Some systems are intended to support the exploration of specifications by supporting 
modeling for a particular type of application. For example, Berti et al. [2006] describe 
CTTE, a system that helps users convert natural language descriptions of tasks and 
scenarios into a hierarchy of subtasks. This is essentially a modeling language that 
helps users to express the design and underlying workflow of a user interface. In a 
similar system, Lin and Landay [2008] describe Damask, a system that allows design- 
ers to prototype ubiquitous computing applications and test them with users. In both 
of these systems, the modeling languages were carefully designed with a particular 
domain and class of applications in mind. 

Most other systems that support specification writing are used for later verification 
and checking, rather than generating programs. For example, Topes [Scaffidi et al. 
2008] allowing users to define string-based data types that can be used to check the 
validity of data and operations in any programming language that stores information as 
strings. Other researchers have developed end-user specification languages for privacy 
and security. For example, Dougherty et al. [2006] describe a framework for expressing 
access-control policies in terms of domain concepts. These specifications are stated 
as "differences" rather than as absolutes. For example, rather than stating who gets 
privileges in a declarative form, the system supports statements such as "after this 
change, students should not gain any new privileges." Cranor et al. [2006] describe 
Privacy Bird, a related approach, which includes a specification language for users 
to express their privacy preferences in terms of the personal information being made 
accessible. Privacy Bird then uses these specifications to warn users about web sites' 
violations of these preferences. 

Finally, some approaches for writing specifications take a direct manipulation, what 
you see is what you get (WYSIWYG) approach, moving the description of behavior and 
appearance to the user's language, rather than a machine language.

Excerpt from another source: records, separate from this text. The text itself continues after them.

(** C2.  After a successful construction the two derived attributes are
    functions of what the caller gave: [time_to_expiration] is the raw
    time divided by the time unit, and [rfree_continuous] is
    [ln (1 + rfree_discrete)] for a discrete rate above [-1]; the
    constructor has no argument that sets either of them on its own, the
    instance keeps the unit and the discrete rate they were derived
    from, and a call of [pricer_BS] does not change them. *)
Theorem derived_fields_of_construction (a : init_args) (o : Option) :
  __init__ a = Ok o ->
  exists raw unit rd tx ux rx,
    given a "time_to_expiration" arg_time_to_expiration = Ok raw
    /\ given a "time_unit" arg_time_unit = Ok unit
    /\ given a "rfree_discrete" arg_rfree_discrete = Ok rd
    /\ as_real raw = Some tx /\ as_real unit = Some ux
    /\ as_real rd = Some rx
    /\ time_unit o = unit /\ rfree_discrete o = rd
    /\ time_to_expiration o = tx / ux
    /\ (-1 < rx -> rfree_continuous o = ln (1 + rx))
    /\ forall out,
         let o' := self (snd (pricer_BS {| self := o; stdout := out |})) in
         time_to_expiration o' = time_to_expiration o
         /\ rfree_continuous o' = rfree_continuous o.
Proof.
  intros H.
  destruct (init_inv a o H)
    as (raw & unit & rd & tx & ux & rx & H1 & H2 & H3 & H4 & H5 & _ & H6
        & H7 & H8 & H9 & H10).
  exists raw, unit, rd, tx, ux, rx.
  repeat (split; [assumption |]).
  split; [intros _; assumption |].
  intros out. cbv zeta. rewrite pricer_BS_self. split; reflexivity.
Qed.

Lemma init_thirty_days : __init__ thirty_days_args = Ok thirty_days.
Proof.
  apply (init_keywords _ _ _ _ _ _ _ 30 365 0.05);
    try reflexivity; simpl; lra.
Qed.

Lemma derived_fields_of_construction_witness :
  __init__ thirty_days_args = Ok thirty_days
  /\ exists raw unit rd tx ux rx,
    given thirty_days_args "time_to_expiration" arg_time_to_expiration
    = Ok raw
    /\ given thirty_days_args "time_unit" arg_time_unit = Ok unit
    /\ given thirty_days_args "rfree_discrete" arg_rfree_discrete = Ok rd
    /\ as_real raw = Some tx /\ as_real unit = Some ux
    /\ as_real rd = Some rx
    /\ time_unit thirty_days = unit /\ rfree_discrete thirty_days = rd
    /\ time_to_expiration thirty_days = tx / ux
    /\ (-1 < rx -> rfree_continuous thirty_days = ln (1 + rx))
    /\ forall out,
         let o' := self (snd (pricer_BS {| self := thirty_days;
                                           stdout := out |})) in
         time_to_expiration o' = time_to_expiration thirty_days
         /\ rfree_continuous o' = rfree_continuous thirty_days.
Proof.
  split; [exact init_thirty_days |].
  apply (derived_fields_of_construction thirty_days_args thirty_days).
  exact init_thirty_days.
Defined.

(** ** The table of time units *)

(** C4.  [VALID_TIME_UNITS] maps the day selector to 365, the week
    selector to [52 + 1/52] and the year selector to 1 (the selectors are
    the keys "d", "w" and "y" of the table), and the lookup of any other
    selector, "month" for one, raises ([KeyError]) instead of returning a
    divisor. *)
Theorem valid_time_units_closed :
  (dict_getitem VALID_TIME_UNITS "d" = Ok DAYS_IN_YEAR
   /\ as_real DAYS_IN_YEAR = Some 365)
  /\ (dict_getitem VALID_TIME_UNITS "w" = Ok WEEKS_IN_YEAR
      /\ as_real WEEKS_IN_YEAR = Some (52 + 1 / 52))
  /\ (dict_getitem VALID_TIME_UNITS "y" = Ok (VInt 1)
      /\ as_real (VInt 1) = Some 1)
  /\ (forall selector : string,
        selector <> "d"%string -> selector <> "w"%string ->
        selector <> "y"%string ->
        dict_getitem VALID_TIME_UNITS selector = Raise KeyError)
  /\ dict_getitem VALID_TIME_UNITS "month" = Raise KeyError.
Proof.
  repeat split; try reflexivity.
  intros sel Hd Hw Hy. unfold dict_getitem, VALID_TIME_UNITS.
  cbn [dict_get].
  destruct (String.eqb_spec sel "d"); [contradiction |].
  destruct (String.eqb_spec sel "w"); [contradiction |].
  destruct (String.eqb_spec sel "y"); [contradiction |].
  reflexivity.
Qed.

(** ** Time normalisation *)

(** [pricer_BS] never reads [time_unit]: two instances that differ in
    that attribute only are priced alike. *)
Lemma pricer_BS_ignores_time_unit (c s k u u' r v : value) (t rc : R)
    (out : list string) :
  fst (pricer_BS
         {| self := {| is_call := c; underlying_price := s; strike := k;
                       time_unit := u; time_to_expiration := t;
                       rfree_discrete := r; volatility := v;
                       rfree_continuous := rc |};
            stdout := out |})
  = fst (pricer_BS
           {| self := {| is_call := c; underlying_price := s; strike := k;
                         time_unit := u'; time_to_expiration := t;
                         rfree_discrete := r; volatility := v;
                         rfree_continuous := rc |};
              stdout := out |}).
Proof.
  unfold pricer_BS. method_step.
  cbn [underlying_price strike volatility is_call time_to_expiration
       rfree_continuous].
  destruct (as_real s) as [S |] eqn:HS; [| reflexivity].
  destruct (as_real k) as [K |] eqn:HK; [| reflexivity].
  destruct (Req_dec_T K 0) as [E | _]; [reflexivity |].
  destruct (as_real v) as [sigma |]; [| reflexivity].
  destruct (is_True c).
  - method_step.
    cbn [underlying_price strike volatility is_call time_to_expiration
         rfree_continuous].
    rewrite HS, HK. reflexivity.
  - method_step.
    cbn [underlying_price strike volatility is_call time_to_expiration
         rfree_continuous].
    destruct (is_False c); method_step;
      cbn [underlying_price strike volatility is_call time_to_expiration
           rfree_continuous].
    + rewrite HS, HK. reflexivity.
    + reflexivity.
Qed.

(** C5.  The price depends on the raw time to expiration and on the
    time unit only through their quotient: two constructions by keywords
    that agree on every other argument and whose quotients are computed
    alike are priced alike; in particular 30 with the day divisor (365)
    and [30/365] with the year divisor (1) give the same price, for every
    choice of the other arguments.  A construction from the dictionary
    of [parameters_input] is priced as the one by keywords on the same
    values. *)
Theorem price_through_quotient :
  (forall (c s k r v raw1 unit1 raw2 unit2 : value),
     py_truediv raw1 unit1 = py_truediv raw2 unit2 ->
     price_of (keywords c s unit1 raw1 k r v)
     = price_of (keywords c s unit2 raw2 k r v))
  /\ (forall (c s k r v : value),
        price_of (keywords c s DAYS_IN_YEAR (VFloat 30) k r v)
        = price_of (keywords c s (VInt 1) (VFloat (30 / 365)) k r v))
  /\ (forall (c s k r v raw unit : value),
        price_of (parameters (prompted s k unit raw v r c))
        = price_of (keywords c s unit raw k r v)).
Proof.
  assert (G : forall (c s k r v raw1 unit1 raw2 unit2 : value),
             py_truediv raw1 unit1 = py_truediv raw2 unit2 ->
             price_of (keywords c s unit1 raw1 k r v)
             = price_of (keywords c s unit2 raw2 k r v)).
  { intros c s k r v raw1 unit1 raw2 unit2 H.
    unfold price_of, __init__, keywords, call_on.
    cbn [arg_option_parameters arg_time_to_expiration arg_time_unit
         arg_rfree_discrete arg_is_call arg_underlying_price arg_strike
         arg_volatility bind ret result_monad].
    rewrite H. destruct (py_truediv raw2 unit2) as [t | e]; [| reflexivity].
    destruct (py_add 1 r) as [r1 | e]; [| reflexivity].
    apply pricer_BS_ignores_time_unit. }
  split; [exact G | split].
  - intros c s k r v. apply G.
    rewrite (py_truediv_ok (VFloat 30) DAYS_IN_YEAR 30 365)
      by (try reflexivity; simpl; lra).
    rewrite (py_truediv_ok (VFloat (30 / 365)) (VInt 1) (30 / 365) 1)
      by (try reflexivity; simpl; lra).
    f_equal. field.
  - intros c s k r v raw unit. unfold price_of.
    rewrite init_prompted. reflexivity.
Qed.

Lemma price_through_quotient_witness :
  price_of (keywords (VBool true) (VFloat 100) DAYS_IN_YEAR (VFloat 30)
              (VFloat 100) (VFloat 0.05) (VFloat 0.2))
  = price_of (keywords (VBool true) (VFloat 100) (VInt 1)
                (VFloat (30 / 365)) (VFloat 100) (VFloat 0.05)
                (VFloat 0.2)).
Proof.
  apply (proj1 (proj2 price_through_quotient)).
Defined.

(** ** Out-of-domain parameters *)




(** ** The branches of [pricer_BS] *)




(** ** Purity *)

(** C9.  A call of [pricer_BS] leaves every attribute of the contract
    ([is_call], [underlying_price], [strike], [time_unit],
    [time_to_expiration], [rfree_discrete], [rfree_continuous],
    [volatility]) as it was, and a second call on the same contract
    returns (or raises) what the first one did. *)
Theorem pricer_BS_pure (o : Option) (out : list string) :
  let first := pricer_BS {| self := o; stdout := out |} in
  let second := pricer_BS (snd first) in
  self (snd first) = o
  /\ self (snd second) = o
  /\ fst second = fst first.
Proof.
  cbv zeta.
  destruct (pricer_BS_cases o out) as [[r E] | E]; rewrite E;
    cbn [fst snd self].
  - rewrite E. cbn [fst snd self]. auto.
  - rewrite pricer_BS_self, (pricer_BS_result_out o _ out), E. auto.
Qed.

(** ** A time unit of zero *)

(** C10.  With a time unit equal to zero and a numeric raw time, the
    division of the constructor raises [ZeroDivisionError]: by keywords
    at once, and with the dictionary as soon as the entries read before
    the division are there.  Nothing checks the unit before the division,
    so whenever the constructor returns a contract its time unit is a
    number other than zero. *)
Theorem zero_time_unit_raises :
  (forall (c s u t k r v : value) (tx : R),
     as_real t = Some tx -> as_real u = Some 0 ->
     __init__ (keywords c s u t k r v) = Raise ZeroDivisionError)
  /\ (forall (d : dict (list value)) (c s k u t : value) (tx : R),
        py_index (dict_get d "is_call") 1 = Ok c ->
        py_index (dict_get d "underlying_price") 1 = Ok s ->
        py_index (dict_get d "strike") 1 = Ok k ->
        py_index (dict_get d "time_unit") 1 = Ok u ->
        py_index (dict_get d "time_to_expiration") 1 = Ok t ->
        as_real t = Some tx -> as_real u = Some 0 ->
        __init__ (parameters d) = Raise ZeroDivisionError)
  /\ (forall (a : init_args) (o : Option),
        __init__ a = Ok o ->
        exists ux, as_real (time_unit o) = Some ux /\ ux <> 0).
Proof.
  split; [| split].
  - intros c s u t k r v tx Ht Hu. unfold __init__, keywords.
    cbn [arg_option_parameters arg_time_to_expiration arg_time_unit
         bind ret result_monad].
    rewrite (py_truediv_zero t u tx Ht Hu). reflexivity.
  - intros d c s k u t tx Hc Hs Hk Hu Ht Htx Hu0.
    unfold __init__, parameters.
    cbn [arg_option_parameters bind ret result_monad].
    rewrite Hc, Hs, Hk, Hu, Ht, (py_truediv_zero t u tx Htx Hu0).
    reflexivity.
  - intros a o H.
    destruct (init_inv a o H)
      as (raw & unit & rd & tx & ux & rx & _ & _ & _ & _ & Hu & Hux & _
          & Hunit & _).
    exists ux. rewrite Hunit. auto.
Qed.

For example, many 
WYSIWYG web site tools allow users to directly manipulate the design of a web site and 
then let the tool generate the HTML and CSS for use in a web browser (most notably at 
the time of this writing is Adobe's Dreamweaver). To enable direct manipulation, such 
tools often limit the range of design possibilities to facilitate code generation, requiring 
users to learn the underlying language to express more complicated designs.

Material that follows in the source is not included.